:: RECORDS TO PROCESS ::
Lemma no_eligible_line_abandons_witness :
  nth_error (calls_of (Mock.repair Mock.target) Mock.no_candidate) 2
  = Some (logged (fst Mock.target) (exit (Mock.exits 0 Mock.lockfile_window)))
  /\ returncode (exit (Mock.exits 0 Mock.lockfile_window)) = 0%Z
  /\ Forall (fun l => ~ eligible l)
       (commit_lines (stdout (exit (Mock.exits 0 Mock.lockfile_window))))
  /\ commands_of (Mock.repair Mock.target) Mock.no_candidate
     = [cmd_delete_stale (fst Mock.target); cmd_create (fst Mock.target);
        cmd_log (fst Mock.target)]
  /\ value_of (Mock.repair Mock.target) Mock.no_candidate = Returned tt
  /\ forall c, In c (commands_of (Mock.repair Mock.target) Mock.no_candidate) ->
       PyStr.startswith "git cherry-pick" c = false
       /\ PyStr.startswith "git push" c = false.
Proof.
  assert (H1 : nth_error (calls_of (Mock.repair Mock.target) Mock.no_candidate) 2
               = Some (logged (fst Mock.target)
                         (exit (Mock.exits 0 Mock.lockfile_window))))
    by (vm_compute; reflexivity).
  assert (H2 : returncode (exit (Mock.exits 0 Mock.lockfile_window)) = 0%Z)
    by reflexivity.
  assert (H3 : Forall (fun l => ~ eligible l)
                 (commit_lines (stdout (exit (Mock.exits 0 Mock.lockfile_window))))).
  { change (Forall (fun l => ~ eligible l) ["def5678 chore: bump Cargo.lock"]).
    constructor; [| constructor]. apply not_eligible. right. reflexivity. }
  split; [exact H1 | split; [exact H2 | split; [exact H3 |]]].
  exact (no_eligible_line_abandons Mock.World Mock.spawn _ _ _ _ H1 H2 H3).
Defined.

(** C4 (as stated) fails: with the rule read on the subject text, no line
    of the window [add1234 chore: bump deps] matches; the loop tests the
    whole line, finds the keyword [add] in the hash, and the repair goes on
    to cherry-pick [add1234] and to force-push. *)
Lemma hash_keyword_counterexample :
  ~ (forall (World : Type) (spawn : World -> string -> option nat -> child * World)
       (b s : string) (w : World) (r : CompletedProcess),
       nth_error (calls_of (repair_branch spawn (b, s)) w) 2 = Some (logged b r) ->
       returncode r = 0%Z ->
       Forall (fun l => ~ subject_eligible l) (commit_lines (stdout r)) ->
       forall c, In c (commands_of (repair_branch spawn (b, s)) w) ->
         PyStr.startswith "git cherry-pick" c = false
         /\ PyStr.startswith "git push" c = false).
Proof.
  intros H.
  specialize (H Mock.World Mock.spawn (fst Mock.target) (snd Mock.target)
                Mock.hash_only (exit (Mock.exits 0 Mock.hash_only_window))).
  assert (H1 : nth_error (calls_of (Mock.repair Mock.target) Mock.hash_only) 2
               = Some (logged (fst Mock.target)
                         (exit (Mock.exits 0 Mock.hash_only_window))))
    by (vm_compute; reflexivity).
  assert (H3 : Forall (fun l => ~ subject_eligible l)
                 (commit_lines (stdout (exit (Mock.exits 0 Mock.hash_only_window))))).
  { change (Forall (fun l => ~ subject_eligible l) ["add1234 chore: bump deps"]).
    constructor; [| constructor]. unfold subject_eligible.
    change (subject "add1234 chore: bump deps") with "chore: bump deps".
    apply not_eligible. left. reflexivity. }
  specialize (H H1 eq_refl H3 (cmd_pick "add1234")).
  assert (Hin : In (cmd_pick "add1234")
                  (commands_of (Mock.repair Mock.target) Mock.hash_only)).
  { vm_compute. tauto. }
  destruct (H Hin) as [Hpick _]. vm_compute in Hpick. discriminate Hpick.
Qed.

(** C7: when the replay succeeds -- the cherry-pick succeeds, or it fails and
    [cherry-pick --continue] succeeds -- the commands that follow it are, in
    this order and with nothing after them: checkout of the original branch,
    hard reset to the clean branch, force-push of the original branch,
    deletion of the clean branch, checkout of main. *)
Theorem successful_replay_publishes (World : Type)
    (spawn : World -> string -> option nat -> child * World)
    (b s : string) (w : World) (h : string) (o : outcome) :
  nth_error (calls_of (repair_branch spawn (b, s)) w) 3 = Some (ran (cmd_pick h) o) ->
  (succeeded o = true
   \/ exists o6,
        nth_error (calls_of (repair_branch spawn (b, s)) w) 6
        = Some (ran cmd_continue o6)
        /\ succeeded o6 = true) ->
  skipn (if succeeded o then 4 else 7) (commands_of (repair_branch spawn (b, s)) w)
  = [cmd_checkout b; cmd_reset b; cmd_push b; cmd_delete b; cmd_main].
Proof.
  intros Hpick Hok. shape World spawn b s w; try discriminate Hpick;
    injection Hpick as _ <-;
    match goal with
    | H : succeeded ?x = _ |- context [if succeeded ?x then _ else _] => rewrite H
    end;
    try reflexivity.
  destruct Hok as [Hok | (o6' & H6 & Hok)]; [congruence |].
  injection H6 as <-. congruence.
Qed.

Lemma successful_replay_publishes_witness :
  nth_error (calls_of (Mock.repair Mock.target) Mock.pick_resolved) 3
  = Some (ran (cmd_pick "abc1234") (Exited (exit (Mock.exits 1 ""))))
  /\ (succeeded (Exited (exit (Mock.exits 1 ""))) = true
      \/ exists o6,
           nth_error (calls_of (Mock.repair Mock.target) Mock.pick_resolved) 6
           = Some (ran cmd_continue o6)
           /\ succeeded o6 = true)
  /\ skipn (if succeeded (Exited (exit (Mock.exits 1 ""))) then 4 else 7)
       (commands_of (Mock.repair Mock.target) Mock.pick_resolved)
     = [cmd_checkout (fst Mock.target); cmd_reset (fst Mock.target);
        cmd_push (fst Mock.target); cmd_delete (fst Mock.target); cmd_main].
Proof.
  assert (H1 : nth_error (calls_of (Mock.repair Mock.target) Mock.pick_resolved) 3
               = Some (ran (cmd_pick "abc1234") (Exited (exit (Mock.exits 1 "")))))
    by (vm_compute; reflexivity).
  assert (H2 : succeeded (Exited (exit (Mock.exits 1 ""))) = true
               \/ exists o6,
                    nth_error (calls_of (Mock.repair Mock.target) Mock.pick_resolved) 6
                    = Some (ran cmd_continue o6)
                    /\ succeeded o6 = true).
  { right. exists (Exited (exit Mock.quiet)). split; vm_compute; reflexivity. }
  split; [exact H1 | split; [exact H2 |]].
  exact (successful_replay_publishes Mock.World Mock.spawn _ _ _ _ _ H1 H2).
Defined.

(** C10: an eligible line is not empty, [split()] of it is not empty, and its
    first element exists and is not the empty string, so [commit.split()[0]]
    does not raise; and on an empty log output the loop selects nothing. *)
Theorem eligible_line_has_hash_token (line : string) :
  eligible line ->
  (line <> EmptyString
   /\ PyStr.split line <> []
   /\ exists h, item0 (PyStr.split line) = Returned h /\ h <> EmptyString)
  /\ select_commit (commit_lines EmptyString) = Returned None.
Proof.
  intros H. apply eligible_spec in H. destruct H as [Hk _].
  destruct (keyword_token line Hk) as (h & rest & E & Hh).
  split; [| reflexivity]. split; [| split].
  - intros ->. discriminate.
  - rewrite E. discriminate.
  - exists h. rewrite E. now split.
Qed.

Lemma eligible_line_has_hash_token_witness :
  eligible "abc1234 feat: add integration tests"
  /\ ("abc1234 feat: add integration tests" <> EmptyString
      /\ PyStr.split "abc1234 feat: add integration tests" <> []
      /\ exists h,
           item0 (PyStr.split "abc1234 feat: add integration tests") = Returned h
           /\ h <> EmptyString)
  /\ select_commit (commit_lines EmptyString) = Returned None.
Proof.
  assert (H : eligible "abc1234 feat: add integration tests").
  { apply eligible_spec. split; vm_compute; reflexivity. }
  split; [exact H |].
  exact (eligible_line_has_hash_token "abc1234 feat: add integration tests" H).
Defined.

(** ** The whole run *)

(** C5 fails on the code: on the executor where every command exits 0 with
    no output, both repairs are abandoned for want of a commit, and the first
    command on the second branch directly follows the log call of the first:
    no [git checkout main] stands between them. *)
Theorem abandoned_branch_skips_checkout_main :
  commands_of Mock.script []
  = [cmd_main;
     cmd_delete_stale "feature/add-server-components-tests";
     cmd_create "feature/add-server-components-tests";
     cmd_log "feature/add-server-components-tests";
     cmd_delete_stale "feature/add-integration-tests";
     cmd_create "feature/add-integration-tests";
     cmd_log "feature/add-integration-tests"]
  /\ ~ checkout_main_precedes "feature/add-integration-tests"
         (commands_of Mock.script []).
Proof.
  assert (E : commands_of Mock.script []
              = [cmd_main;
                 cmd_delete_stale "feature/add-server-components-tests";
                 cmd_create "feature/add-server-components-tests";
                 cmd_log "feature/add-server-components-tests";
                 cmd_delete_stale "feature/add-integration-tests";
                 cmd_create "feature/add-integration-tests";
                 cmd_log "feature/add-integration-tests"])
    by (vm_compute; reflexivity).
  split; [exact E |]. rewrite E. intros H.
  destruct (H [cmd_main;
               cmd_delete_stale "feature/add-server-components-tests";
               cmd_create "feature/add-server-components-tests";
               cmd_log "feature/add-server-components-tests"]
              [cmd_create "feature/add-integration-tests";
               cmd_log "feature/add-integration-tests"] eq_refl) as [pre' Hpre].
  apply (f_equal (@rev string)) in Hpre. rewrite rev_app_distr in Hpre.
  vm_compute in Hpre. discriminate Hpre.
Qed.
:::
:: RECORDS TO PROCESS ::
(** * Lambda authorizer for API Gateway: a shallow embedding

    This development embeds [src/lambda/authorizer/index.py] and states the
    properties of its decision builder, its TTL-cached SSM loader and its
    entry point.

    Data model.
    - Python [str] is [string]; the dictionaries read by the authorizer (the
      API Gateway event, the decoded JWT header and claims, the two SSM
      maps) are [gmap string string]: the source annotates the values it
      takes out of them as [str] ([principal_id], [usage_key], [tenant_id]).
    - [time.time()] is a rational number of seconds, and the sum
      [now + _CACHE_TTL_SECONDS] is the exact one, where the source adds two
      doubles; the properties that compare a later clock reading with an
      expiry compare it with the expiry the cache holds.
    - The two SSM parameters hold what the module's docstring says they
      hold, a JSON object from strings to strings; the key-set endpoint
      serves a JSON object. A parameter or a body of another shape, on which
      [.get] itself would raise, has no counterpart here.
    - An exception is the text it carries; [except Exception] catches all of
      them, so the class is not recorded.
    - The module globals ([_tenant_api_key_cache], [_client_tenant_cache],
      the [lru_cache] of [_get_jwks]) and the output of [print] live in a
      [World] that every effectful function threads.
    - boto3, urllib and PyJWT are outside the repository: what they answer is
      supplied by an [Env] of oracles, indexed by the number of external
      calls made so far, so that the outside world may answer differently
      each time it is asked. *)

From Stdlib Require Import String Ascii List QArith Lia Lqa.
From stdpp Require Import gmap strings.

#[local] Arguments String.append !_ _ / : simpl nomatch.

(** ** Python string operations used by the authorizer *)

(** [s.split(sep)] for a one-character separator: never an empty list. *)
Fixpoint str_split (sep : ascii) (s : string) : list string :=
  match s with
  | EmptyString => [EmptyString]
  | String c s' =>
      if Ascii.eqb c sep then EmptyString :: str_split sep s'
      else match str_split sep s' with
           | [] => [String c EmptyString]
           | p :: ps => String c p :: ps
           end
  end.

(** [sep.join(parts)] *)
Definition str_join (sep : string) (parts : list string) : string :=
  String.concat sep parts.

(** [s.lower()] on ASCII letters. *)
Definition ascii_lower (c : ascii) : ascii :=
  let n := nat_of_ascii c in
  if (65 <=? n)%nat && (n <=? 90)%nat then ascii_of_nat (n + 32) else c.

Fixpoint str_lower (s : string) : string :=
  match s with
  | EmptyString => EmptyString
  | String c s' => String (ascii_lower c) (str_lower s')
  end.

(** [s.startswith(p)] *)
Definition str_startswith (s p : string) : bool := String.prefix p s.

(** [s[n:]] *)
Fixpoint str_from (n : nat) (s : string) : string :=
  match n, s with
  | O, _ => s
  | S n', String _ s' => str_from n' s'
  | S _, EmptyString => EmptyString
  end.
:::
:: RECORDS TO PROCESS ::
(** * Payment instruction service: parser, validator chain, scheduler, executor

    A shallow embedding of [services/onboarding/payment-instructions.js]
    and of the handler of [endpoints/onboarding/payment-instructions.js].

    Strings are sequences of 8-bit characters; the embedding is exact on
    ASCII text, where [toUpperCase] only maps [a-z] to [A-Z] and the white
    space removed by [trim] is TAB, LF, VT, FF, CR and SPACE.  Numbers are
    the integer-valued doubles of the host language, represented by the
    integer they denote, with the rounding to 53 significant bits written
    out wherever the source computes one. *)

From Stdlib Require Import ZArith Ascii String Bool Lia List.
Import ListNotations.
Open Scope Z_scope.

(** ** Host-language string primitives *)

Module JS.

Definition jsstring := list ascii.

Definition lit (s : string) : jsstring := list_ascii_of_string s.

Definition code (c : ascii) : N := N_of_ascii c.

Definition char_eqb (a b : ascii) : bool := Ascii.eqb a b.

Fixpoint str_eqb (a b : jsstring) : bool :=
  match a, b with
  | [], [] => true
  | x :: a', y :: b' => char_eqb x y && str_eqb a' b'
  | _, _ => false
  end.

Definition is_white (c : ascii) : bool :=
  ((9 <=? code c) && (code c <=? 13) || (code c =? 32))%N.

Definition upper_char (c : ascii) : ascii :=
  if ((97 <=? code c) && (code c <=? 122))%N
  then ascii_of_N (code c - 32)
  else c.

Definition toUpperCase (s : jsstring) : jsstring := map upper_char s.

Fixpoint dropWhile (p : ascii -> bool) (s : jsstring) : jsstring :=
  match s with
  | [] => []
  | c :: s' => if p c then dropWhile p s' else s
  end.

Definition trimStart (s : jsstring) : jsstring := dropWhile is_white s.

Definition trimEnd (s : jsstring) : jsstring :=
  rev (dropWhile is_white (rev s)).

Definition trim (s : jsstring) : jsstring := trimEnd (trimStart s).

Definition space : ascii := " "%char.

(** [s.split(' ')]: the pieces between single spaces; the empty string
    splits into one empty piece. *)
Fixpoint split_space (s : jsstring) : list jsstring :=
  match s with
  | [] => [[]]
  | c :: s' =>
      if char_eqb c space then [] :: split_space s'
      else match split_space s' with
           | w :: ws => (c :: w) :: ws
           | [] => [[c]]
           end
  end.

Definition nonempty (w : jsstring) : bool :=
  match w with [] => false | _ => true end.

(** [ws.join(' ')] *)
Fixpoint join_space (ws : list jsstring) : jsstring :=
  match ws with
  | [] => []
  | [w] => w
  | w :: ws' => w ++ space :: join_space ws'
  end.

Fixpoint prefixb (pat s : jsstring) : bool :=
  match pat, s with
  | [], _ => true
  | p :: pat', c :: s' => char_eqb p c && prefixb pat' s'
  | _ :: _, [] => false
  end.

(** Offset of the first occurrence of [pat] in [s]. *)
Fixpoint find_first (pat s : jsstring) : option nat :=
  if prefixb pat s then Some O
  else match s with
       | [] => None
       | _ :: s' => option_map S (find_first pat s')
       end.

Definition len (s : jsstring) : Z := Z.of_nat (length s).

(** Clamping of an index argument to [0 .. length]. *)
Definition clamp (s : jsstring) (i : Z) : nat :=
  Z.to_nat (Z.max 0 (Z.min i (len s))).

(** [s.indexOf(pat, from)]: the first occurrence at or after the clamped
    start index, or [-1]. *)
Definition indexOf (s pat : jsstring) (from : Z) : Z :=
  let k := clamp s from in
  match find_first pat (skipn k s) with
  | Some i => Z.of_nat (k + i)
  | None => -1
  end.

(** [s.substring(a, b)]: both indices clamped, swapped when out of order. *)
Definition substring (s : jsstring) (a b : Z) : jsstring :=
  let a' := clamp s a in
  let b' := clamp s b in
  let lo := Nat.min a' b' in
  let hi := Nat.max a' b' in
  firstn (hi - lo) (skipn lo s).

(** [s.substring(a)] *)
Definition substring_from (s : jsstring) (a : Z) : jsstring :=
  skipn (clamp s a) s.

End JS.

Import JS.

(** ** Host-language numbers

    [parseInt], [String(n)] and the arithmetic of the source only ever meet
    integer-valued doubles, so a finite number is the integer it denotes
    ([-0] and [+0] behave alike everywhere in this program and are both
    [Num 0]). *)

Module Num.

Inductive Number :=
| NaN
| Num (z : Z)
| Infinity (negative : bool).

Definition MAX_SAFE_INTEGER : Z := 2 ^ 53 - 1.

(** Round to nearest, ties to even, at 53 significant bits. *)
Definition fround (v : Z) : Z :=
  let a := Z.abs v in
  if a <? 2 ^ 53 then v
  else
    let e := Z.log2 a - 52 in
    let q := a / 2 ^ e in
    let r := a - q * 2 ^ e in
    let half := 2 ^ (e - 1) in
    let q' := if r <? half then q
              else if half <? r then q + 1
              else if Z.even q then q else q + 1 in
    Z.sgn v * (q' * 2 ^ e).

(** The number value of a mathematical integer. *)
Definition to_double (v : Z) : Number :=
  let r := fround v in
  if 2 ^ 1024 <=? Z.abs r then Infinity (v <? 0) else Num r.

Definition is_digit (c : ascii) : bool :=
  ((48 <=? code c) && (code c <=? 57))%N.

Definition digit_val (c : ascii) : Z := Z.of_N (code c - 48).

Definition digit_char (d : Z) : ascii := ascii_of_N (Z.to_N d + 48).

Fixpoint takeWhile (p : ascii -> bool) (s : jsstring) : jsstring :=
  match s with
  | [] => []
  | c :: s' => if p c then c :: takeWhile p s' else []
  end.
:::
[EXERCISE DETAILS]:
Gather up every line in the data above that contains the word "Hpick", copying each one.

[EXERCISE RESULT]:
  destruct (H Hin) as [Hpick _]. vm_compute in Hpick. discriminate Hpick.
  intros Hpick Hok. shape World spawn b s w; try discriminate Hpick;
    injection Hpick as _ <-;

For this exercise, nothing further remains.